Here are your answers.
What is Ripple?
Ripple is a payment network for banks and financial institutions that allows them to send and receive currency and settle transactions more quickly and more cheaply than their existing back-end systems.
There are three parts to Ripple: Ripple Labs, the San Francisco-based parent company (originally called Opencoin), which has raised nearly $100 million in funding and is led by CEO Brad Garlinghouse; RippleNet, the payment network, described above and now used by major partners like American Express; and XRP, the settlement token of the Ripple network.
Most people refer to all three of those things as Ripple, which can be confusing.
Ripple’s network of nodes is akin to the bitcoin blockchain.

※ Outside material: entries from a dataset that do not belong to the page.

(** ** Retry: finalization *)

Record RetryAttemptFinalization : Set := {
  rf_outcome : string;
  rf_receipt_id : option string;
  rf_failure_kind : option string;
  rf_attempt_number : Z;
  rf_next_retry_at : option instant
}.

(** Is the result the dispatch was accepted ([true]) or suppressed? *)
Definition finalize_retry_success (item : Row) (receipt : DeliveryReceipt) : proc bool :=
  let id := outbox_id item in
  let rid := Some (rc_receipt_id receipt) in
  let n := Some (rc_attempt_number receipt) in
  if bool_decide (rc_status receipt = "queued") then
    committed ← mark_queued id rid n (worker_id item); require_retry_commit committed ;; mret true
  else if bool_decide (rc_status receipt = "sent") then
    committed ← mark_sent id rid n (worker_id item); require_retry_commit committed ;; mret true
  else if bool_decide (rc_status receipt = "suppressed") then
    committed ← mark_abandoned id (rc_error receipt) rid None n (worker_id item);
    require_retry_commit committed ;; mret false
  else throw (ValueError "Retry success finalization requires a queued, sent, or suppressed receipt").

Section backoff.
Context (compute_backoff : RetryPolicy -> Z -> Z).

Definition compute_next_retry_at (status : string) (failure_kind : option DeliveryFailureKind)
    (plan : DeliveryPlan) (attempt_number : Z) (now : instant) (retry_after : option Z) : option instant :=
  match pl_retry_policy plan with
  | Some policy =>
      if bool_decide (status = "failed") && bool_decide (failure_kind = Some ADAPTER_TRANSIENT) &&
         negb (is_exhausted policy attempt_number)
      then
        let backoff := compute_backoff policy attempt_number in
        let hinted := match retry_after with Some h => Z.min h MAX_ADAPTER_RETRY_AFTER | None => backoff end in
        Some (now + (if backoff <? hinted then hinted else backoff))
      else None
  | None => None
  end.

Definition defer_retry_outbox (item : Row) (policy : RetryPolicy) (failure_kind : string)
    (attempt_number : Z) (receipt error : option string) (now : option instant) (min_delay : option Z)
    : proc instant :=
  if match min_delay with Some m => m <? 0 | None => false end
  then throw (ValueError "min_delay must be non-negative")
  else
    let backoff := compute_backoff policy attempt_number in
    let backoff := match min_delay with Some m => Z.max backoff m | None => backoff end in
    base ← match now with Some t => mret t | None => read_clock end;
    committed ← mark_retry_wait (outbox_id item) (base + backoff) receipt (Some failure_kind) None error
                  (Some attempt_number) (worker_id item);
    require_retry_commit committed ;; mret (base + backoff).
Lemma deferred_commit_closes p (item : Row) q fb k t e w w' :
  (forall r, q = Some r ->
     opt_or_empty (rc_outbox_id r) = pv_outbox_id p /\ rc_attempt_number r = pv_attempt_number p) ->
  commit_deferred_failure p item q fb k t e w = (Ok true, w') ->
  exists w1, later w w1 /\ closes p (w_db w1) (w_db w').
Proof.
  intros Hq H. unfold commit_deferred_failure in H.
  apply proc_bind_Ok in H as (failed & w1 & Hf & H).
  assert (later w w1) as L1 by (revert Hf; destruct (bool_decide _); apply traced_run; apply _).
  assert (forall r, failed = Some r ->
    opt_or_empty (rc_outbox_id r) = pv_outbox_id p /\ rc_attempt_number r = pv_attempt_number p) as Hfa.
  { intros r ->. destruct (bool_decide _); [|done]. apply proc_bind_Ok in Hf as (r' & w2 & Hb & [= -> _]).
    apply build_Ok in Hb as (Hi & Hn & _). by rewrite Hi. }
  apply proc_bind_Ok in H as (receipt & w2 & Hr & H).
  assert (later w1 w2) as L2 by (revert Hr; destruct failed, q; apply traced_run; apply _).
  apply call_run in H as (w3 & L3 & H). exists w3. split; [etrans; [|exact L3]; by etrans|].
  assert (opt_or_empty (rc_outbox_id receipt) = pv_outbox_id p /\
          rc_attempt_number receipt = pv_attempt_number p) as [Hi Hn].
  { clear H Hf. destruct failed as [r|]; [|destruct q as [r|]].
    1, 2: destruct (build_Ok (terminal_args r t (Some e) (Some k)) None None _ _ _ Hr) as (Hi & Hn & _);
      rewrite Hi, Hn; simpl; first [by apply Hfa|by apply Hq].
    destruct (build_Ok _ _ _ _ _ _ Hr) as (Hi & Hn & _). by rewrite Hi. }
  revert H. by apply terminal_closes.
Qed.
(* ===== verification/RetryWorkerSafety.v ===== *)
(** * What the outbox dispatcher guarantees

    Whatever other tasks do between its storage calls and whichever of them
    fail, one claimed row leads to at most one call of the transport, under an
    attempt number reserved for it alone, with content its owner may read, and
    the capacity permit is returned. *)

From Stdlib Require Import SpecFloat.
From S2P Require Import Prelude.
From S2P Require Import Json.
From S2P Require Import DeliveryState.
From S2P Require Import Router.
From S2P Require Import Delivery.
From S2P Require Import Events.
From S2P Require Import ContentGrants.
From S2P Require Import DeliveryPlan.
From S2P Require Import Store.
From S2P Require Import Outbox.
From S2P Require Import OutboxProofs.
From S2P Require Import OutboxSafety.
From S2P Require Import OutboxClaims.
From S2P Require Import OutboxMaintenance.
From S2P Require Import Receipts.
From S2P Require Import DeliveryAuthority.
From S2P Require Import StorageProgram.
From S2P Require Import MaintenanceSafety.
From S2P Require Import RetryPlan.
From S2P Require Import DeliveryLifecycle.
From S2P Require Import OutboxManager.
From S2P Require Import LifecycleSafety.
From S2P Require Import RetryRoundtrip.
From S2P Require Import RetryWorker.

Open Scope string_scope.
Open Scope list_scope.
Open Scope Z_scope.

(** ** Steps that do not call the transport *)

(** From [s] to [s'] no transport was called and [n] permits were taken. *)
Record moved (n : Z) (s s' : site) : Prop := {
  mv_later : later (st_world s) (st_world s');
  mv_transport : rw_transport (st_worker s') = rw_transport (st_worker s);
  mv_permits : rw_permits (st_worker s') = rw_permits (st_worker s) + n
}.

Lemma moved_refl s : moved 0 s s.
Proof. split; [reflexivity|done|lia]. Qed.

Lemma moved_trans n m k s1 s2 s3 : moved n s1 s2 -> moved m s2 s3 -> k = n + m -> moved k s1 s3.
Proof. intros [] [] ->. split; [by etrans|congruence|lia]. Qed.

#[export] Instance moved_preorder : PreOrder (moved 0).
Proof. split; [exact moved_refl|]. intros a b d H1 H2. by apply (moved_trans 0 0 0 a b d). Qed.

Class Quiet {A} (m : act A) : Prop := quiet s : moved 0 s (m s).2.

Lemma quiet_run {A} (m : act A) `{!Quiet m} s r s' : m s = (r, s') -> moved 0 s s'.
Proof. intros H. pose proof (quiet s) as Hq. by rewrite H in Hq. Qed.

#[export] Instance quiet_ret {A} (a : A) : Quiet (mret (M := act) a).
Proof. intros s. apply moved_refl. Qed.
#[export] Instance quiet_reraise {A} (e : exc) : Quiet (reraise (A := A) e).
Proof. intros s. apply moved_refl. Qed.
#[export] Instance quiet_reading {A} (f : RetryWorker -> A) : Quiet (reading f).
Proof. intros s. apply moved_refl. Qed.
#[export] Instance quiet_shutdown : Quiet shutdown_requested.
Proof. intros s. split; [reflexivity|done|simpl; lia]. Qed.

#[export] Instance quiet_lift {A} (p : proc A) : Traced p -> Quiet (lift p).
Proof.
  intros Hp s. unfold lift. destruct (p (st_world s)) as [r w] eqn:E.
  split; [exact (traced_run p _ _ _ E)|done|simpl; lia].
Qed.

#[export] Instance quiet_bind {A B} (m : act A) (k : A -> act B) :
  Quiet m -> (forall a, Quiet (k a)) -> Quiet (m ≫= k).
Proof.
  intros Hm Hk s. unfold mbind, act_bind. destruct (m s) as [[a|e] s1] eqn:E.
  - etrans; [exact (quiet_run m _ _ _ E)|apply Hk].
  - exact (quiet_run m _ _ _ E).
Qed.

#[export] Instance quiet_catch {A} (m : act A) (h : exc -> act A) :
  Quiet m -> (forall e, Quiet (h e)) -> Quiet (catch m h).
Proof.
  intros Hm Hh s. unfold catch. destruct (m s) as [[a|e] s1] eqn:E.
  - exact (quiet_run m _ _ _ E).
  - etrans; [exact (quiet_run m _ _ _ E)|apply Hh].
Qed.

(** Changes of the worker's own bookkeeping. *)
Ltac quiet_modify := intros s; split; [reflexivity|done|simpl; lia].

#[export] Instance quiet_set_state f : Quiet (set_state f).
Proof. quiet_modify. Qed.
#[export] Instance quiet_set_schedule f : Quiet (set_schedule f).
Proof. quiet_modify. Qed.
#[export] Instance quiet_set_census f : Quiet (set_census f).
Proof. quiet_modify. Qed.
#[export] Instance quiet_emit c k d : Quiet (emit c k d).
Proof. quiet_modify. Qed.
#[export] Instance quiet_count p s f d : Quiet (count p s f d).
Proof. apply quiet_set_state. Qed.
#[export] Instance quiet_count_sweep p s f : Quiet (count_sweep p s f).
Proof. apply quiet_set_state. Qed.
#[export] Instance quiet_note_run t : Quiet (note_run t).
Proof. apply quiet_set_state. Qed.
#[export] Instance quiet_defer_adapter a t : Quiet (defer_adapter a t).
Proof. apply quiet_set_schedule. Qed.
#[export] Instance quiet_dirty n : Quiet (mark_counts_dirty n).
Proof. apply quiet_set_census. Qed.

(** A quiet step either ends the run or is followed by the rest. *)
Lemma quiet_stage {A B} (m : act A) (k : A -> act B) s0 s r s' `{!Quiet m} :
  moved 0 s0 s -> (m ≫= k) s = (r, s') ->
  moved 0 s0 s' \/ exists a s1, m s = (Ok a, s1) /\ moved 0 s0 s1 /\ k a s1 = (r, s').
Proof.
  intros M. pose proof (quiet s) as Q. unfold mbind, act_bind. destruct (m s) as [[a|e] s1]; simpl in Q.
  - right. exists a, s1. split_and!; [done|by etrans|done].
  - intros [= _ <-]. left. by etrans.
Qed.

(** Take a stage of [H]; [M] says what happened since the start. *)
Ltac stage H M a s1 E :=
  eapply quiet_stage in H as [H|(a & s1 & E & M' & H)]; [left; exact H| |typeclasses eauto|exact M];
  clear M; rename M' into M.

Ltac solve_quiet :=
  repeat first
    [ progress (intros; cbv zeta)
    | apply quiet_bind; [|intros ?]
    | apply quiet_catch; [|intros ?] | typeclasses eauto
    | match goal with |- Quiet (match ?x with _ => _ end) => destruct x end ].

#[export] Instance quiet_unless m : Quiet m -> Quiet (unless_superseded m).
Proof. unfold unless_superseded. solve_quiet. Qed.

(** ** Reservations of one row *)

Definition reaches (d d' : db) : Prop := exists ops, d' = exec ops d.

#[export] Instance reaches_preorder : PreOrder reaches.
Proof.
  split; [intros d; by exists []|]. intros a b d [o1 ->] [o2 ->]. exists (o1 ++ o2). by rewrite exec_app.
Qed.

Lemma row_reservations_increase ops d t1 id k1 f1 g1 d1 t2 k2 f2 g2 d2 :
  outbox_constraints (outbox d) = true ->
  reserve_outbox_attempt t1 id k1 f1 d = (Ok (Some g1), d1) ->
  reserve_outbox_attempt t2 id k2 f2 (exec ops d1) = (Ok (Some g2), d2) -> g1 < g2.
Proof.
  intros Hc H1 H2. pose proof H2 as (_ & _ & q & Hq & Hg)%reserve_Some.
  apply reserve_guard_facts in Hg as (Hid & _).
  apply (reservations_increase ops d t1 id k1 f1 g1 d1 t2 id k2 f2 g2 d2 q q); try done.
  unfold same_target. by rewrite !bool_decide_eq_true_2.
Qed.

(** Taking [d] to [d1], attempt [g] of the row was reserved, and no
    reservation of the row before or after it was for [g]. *)
Definition reserved_alone (id : string) (g : Z) (d d1 : db) : Prop :=
  (exists t k f, reserve_outbox_attempt t id k f d = (Ok (Some g), d1)) /\
  (forall t k f g' da db, reaches d1 da -> reserve_outbox_attempt t id k f da = (Ok (Some g'), db) -> g < g') /\
  (forall t k f g' da db, reachable da -> reserve_outbox_attempt t id k f da = (Ok (Some g'), db) ->
     reaches db d -> g' < g).

Lemma reserved_alone_intro t id k f g d d1 :
  outbox_constraints (outbox d) = true ->
  reserve_outbox_attempt t id k f d = (Ok (Some g), d1) -> reserved_alone id g d d1.
Proof.
  intros Hc H. split_and!; [eauto| |].
  - intros t' k' f' g' da db [ops ->] H'. by eapply row_reservations_increase.
  - intros t' k' f' g' da db Hd%reachable_constraints H' [ops ->]. by eapply row_reservations_increase.
Qed.

(** ** Following a step *)

Lemma act_bind_run {A B} (m : act A) (k : A -> act B) s r s' :
  (m ≫= k) s = (r, s') ->
  (exists e, m s = (Raise e, s') /\ r = Raise e) \/ exists a s1, m s = (Ok a, s1) /\ k a s1 = (r, s').
Proof. unfold mbind, act_bind. destruct (m s) as [[a|e] s1]; [eauto|]. intros [= <- <-]. eauto. Qed.

Lemma bind_not {A B} (m : act A) (k : A -> act B) b :
  (forall a s, (k a s).1 <> Ok b) -> forall s, ((m ≫= k) s).1 <> Ok b.
Proof. intros Hk s. unfold mbind, act_bind. destruct (m s) as [[a|e] s1]; [apply Hk|done]. Qed.

Lemma catch_run {A} (m : act A) (h : exc -> act A) s r s' :
  catch m h s = (r, s') ->
  (exists a, m s = (Ok a, s') /\ r = Ok a) \/ exists e s1, m s = (Raise e, s1) /\ h e s1 = (r, s').
Proof. unfold catch. destruct (m s) as [[a|e] s1]; [|eauto]. intros [= <- <-]. eauto. Qed.

Lemma catch_Ok {A} (m : act A) (h : exc -> act A) s a s' :
  (forall e s1, (h e s1).1 <> Ok a) -> catch m h s = (Ok a, s') -> m s = (Ok a, s').
Proof.
  intros Hh. unfold catch. destruct (m s) as [[x|e] s1]; [done|].
  intros H. destruct (Hh e s1). by rewrite H.
Qed.

Lemma bind_Ok_run {A B} (m : act A) (k : A -> act B) s b s' :
  (m ≫= k) s = (Ok b, s') -> exists a s1, m s = (Ok a, s1) /\ k a s1 = (Ok b, s').
Proof. intros [(e & _ & [=])|H]%act_bind_run. done. Qed.

(** The step never returns that value. *)
Ltac never := intros; repeat (apply bind_not; intros); done.

Lemma lift_run {A} (p : proc A) s r s' :
  lift p s = (r, s') -> p (st_world s) = (r, st_world s').
Proof. unfold lift. destruct (p (st_world s)). by intros [= <- <-]. Qed.

Lemma moved_reaches n s s' : moved n s s' -> reaches (w_db (st_world s)) (w_db (st_world s')).
Proof. intros [[ops H] _ _]. by exists ops. Qed.

Section worker.
Context {Pipe : RetryPipeline} {Laws : RetryPipelineLaws Pipe}.
Context (c : config) (compute_backoff : RetryPolicy -> Z -> Z)
  (convert_destination : list (string * json) -> result exc RouteDestination)
  (convert_context : json -> result exc OutboxDispatchContext)
  (fromisoformat : string -> result exc PyDatetime)
  (receipt_floats : DeliveryReceipt -> option spec_float * option spec_float)
  (isoformat : instant -> string) (describe : exc -> string).
Definition observe_dispatch_start_bound (x : dispatch) : deliver (option instant) :=
  observed ← match dx_outbox x with
             | None => mret None
             | Some outbox => on_store (observe_effective_dispatch_bound (ev_event_id (dx_event x)) outbox)
             end;
  mret (match pl_deadline (dx_plan x) ≫= py_instant, (observed : option instant) with
        | Some t, Some u => Some (Z.min t u)
        | Some t, None => Some t
        | None, o => o
        end).

(** A suppression: the receipt is the result. *)
Definition suppress (x : dispatch) (error : string) : deliver DeliveryReceipt :=
  receipt ← on_store (build_delivery_receipt
    (attempt_args x "suppressed" (Some "lifecycle") (Some error)
       (Some (failure_value CAPABILITY_SUPPRESSED)) None None None "unknown")
    (Some (dx_receipt_id x)) None);
  on_store (call (append_receipt receipt)) ;; mret receipt.

Definition get_adapter_capabilities (x : dispatch) : AdapterCapabilities :=
  default AdapterCapabilities_default
    (resolve_adapter_capabilities ((fun kv => (kv.1, ad_capabilities kv.2)) <$> adapters) (pl_target (dx_plan x))).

And although Ripple’s network did not launch until 2012, the concept originated in 2004, which predates bitcoin, as Ethereum creator Vitalik Buterin wrote in 2013.
As Ripple CTO Stefan Thomas puts it, “Since its creation in 2012, XRP Ledger has been operating as a next-generation alternative to the proof-of-work concept that was originally introduced by Bitcoin. As the root ledger for the digital asset XRP, XRP Ledger is an enterprise blockchain supporting the institutional use case of cross-border payments.”
Remember it this way: XRP is to Ripple what ether is to Ethereum, or what bitcoin is to the bitcoin blockchain.
But there’s an important difference between XRP and bitcoin. XRP was never intended to be a functional digital currency the way that bitcoin was. It is merely a utility: the banks or financial institutions that use Ripple conduct their transactions in XRP. The company calls XRP a “settlement token.”
Ripple has no mining like the bitcoin blockchain, where more bitcoins are created every time a miner uploads transaction data—instead, Ripple transactions are verified by multiple parties to achieve consensus.
There will never be any new Ripple coins created. Ripple Labs owns 60 billion of the 100 billion XRP in existence (when you look up XRP’s market cap, those 60 billion are not included). And the success of Ripple, the network, does not in any way rely on the price of XRP.
The appeal of Ripple to banks is the ability to move large amounts of currency quickly and cheaply: XRP transactions clear in under 4 seconds on average, the company says. Compare that to the bitcoin blockchain, where transactions are now frequently taking around an hour to go through.
Why has XRP risen so much? Where can you buy some?
Looking to buy XRP? Coinbase, the most popular mainstream brokerage for buying crypto, does not yet offer it. Coinbase only trades in bitcoin, ether, litecoin, and bitcoin cash. If you want to buy XRP, some of your options are Kraken, Bitstamp, ShapeShift, Bitso, or GateHub.
(Caveat: cryptocurrencies are extremely volatile, with big swings up and down, week in and week out; Yahoo Finance is not dispensing investing advice, just giving you information on how to buy if you wish.)
So why is XRP rising in value so quickly?
Ripple has made a lot of news in the past year or two as it rapidly expands its list of high-profile partners.
Last year, Ripple announced a slew of new bank partners at once, including Santander and UBS. Last month, Ripple added American Express, a big buzzy name that renewed attention on Ripple and boosted XRP.
More recently, Bloomberg added XRP, litecoin, and ether data to its terminals last month. And this week, SBI Holdings, a financial firm in Asia, and SBI Ripple Asia, a joint venture created last year by SBI Holdings and Ripple, announced that a number of Japanese credit card companies will use RippleNet.
But XRP’s recent rise is likely not any one piece of news. Almost every day now, a different cryptocurrency soars, and experts debate the cause. More generally, there is widespread excitement (or mania, depending on your opinion) over the crypto space, and investors are quickly learning the differences between each coin, and putting money into some or many. Never mind the fact that XRP is merely a back-end settlement token.